Я отправилась в медицинский центр «Маккензи Металз», и медик поместил меня в сканер. Через мое тело прошли магнитные поля, и машина выдала анализ плотности моих костей. Мой срок был длиннее срока Ачи на восемь дней. Пять недель — и мой вид на жительство на Луне превратится в гражданство.
Или я могу полететь на Землю, в Бразилию.
Той ночью золотая женщина пронеслась в моем сне, точно хищная птица. Ачи спала рядом. Я сняла комнату в отеле. Постель была широкая, воздух настолько свежий, насколько это было возможно в Царице Южной, и от вкуса воды не сводило зубы.
Ох, эта золотая женщина, кругами летающая сквозь мою неоспоримую реальность…
Царица Южная не перешла на трехсменный режим, так что здесь никогда не становилось по-настоящему темно. Я завернулась в простыню Ачи и вышла на балкон. Оперлась на перила и взглянула на стены из огней. За каждым огоньком — жизни и решения. Мир выглядел уродливым. У всего в нем была цена. Он требовал от каждого все время договариваться. На конечной станции железной дороги я заметила у некоторых поверхностных рабочих кое-что новенькое: медальон или маленький амулет, засунутый в накладной карман на пов-скафе. Женщина в одеянии Девы Марии, одна половина лица — черный ангел, другая — голый череп. Так я впервые повстречалась с Доной Луной. Половина ее лица мертва, но половина — жива. Луна была не мертвым спутником, но живым миром. Луны, души и надежды вроде моих придавали ей форму. Здесь не нашлось ни Матери Природы, ни Геи, чтобы противостоять воле человека. Все живое создали мы. Дона Луна была жестокой и неумолимой, но еще — красивой. Она могла сделаться летающей женщиной с крыльями стрекозы.
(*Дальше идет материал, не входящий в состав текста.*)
(** * The DNS resolution layer of probe-cli: model and verification

    Part I embeds the Go sources in Gallina:
    - [oonet] follows [internal/engine/internal/oonet/dns.go]: the miekg-based
      codec, the generic (A then AAAA) resolver, the DNS-over-HTTPS round trip,
      the DNS-over-TCP/TLS resolver with its persistent connection and the
      DNS-over-TLS resolver that creates one on its first lookup;
    - [netxlite] follows the two revisions of the netxlite resolver file: the
      [Resolver] interface, the system resolver and the four decorators that
      [WrapResolver] and [NewResolverSystem] stack, with their HTTPS lookups.

    Conventions of the embedding.
    - A Go function with side effects becomes a function that takes the state
      it may touch and returns the new one next to its results.
    - A Go interface becomes a record of functions (a struct field holding a
      function stays a function).
    - A [[]byte] that the code compares with [nil] is an [option (list byte)];
      a [[]string] is a list ([nil] and the empty slice are not told apart by
      the code).
    - Code of third-party packages (miekg/dns, x/net/idna, net, time, context)
      is not part of the repository: what the sources need from it is a field
      of a class ([dns.Lib], [netxlite.Lib], [oonet.NetEnv], [oonet.HTTPEnv],
      [netxlite.Env]) and never assumed
      to behave in any way unless a hypothesis says so.
    - A goroutine whose result the caller waits for on a channel is run in
      place; the [select] between that channel and [ctx.Done()] is decided by
      an oracle of the environment.
    - The [DNSMonitor] callbacks only observe; they are left out.

    Part II states and proves the properties. *)

From Stdlib Require Import String Ascii.
From Stdlib Require Import ZArith List Bool Lia.
Import ListNotations.
#[local] Open Scope string_scope.
#[local] Open Scope Z_scope.
#[local] Open Scope list_scope.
Я пробыла на балконе отеля, пока заря не окрасила крыши в красный цвет. Тогда я вернулась к Ачи. Я хотела снова заняться с нею любовью. Я действовала из чистого эгоизма. То, что с друзьями дается нелегко, с любовниками получается легче.
Это была идея Ачи — превратить все в игру. Мы должны были сжать кулаки за спиной, словно играя в камень-ножницы-бумага, и сосчитать до трех. Потом надо было разжать кулак, и в нем бы оказалось что-то — какой-то маленький предмет, который не оставит никаких сомнений в том, что мы решили. Мы не должны были ничего говорить, потому что любое слово могло бы повлиять на чужое решение. Она только так могла справиться с происходящим, быстро, чисто и безмолвно. И чтобы оно выглядело игрой.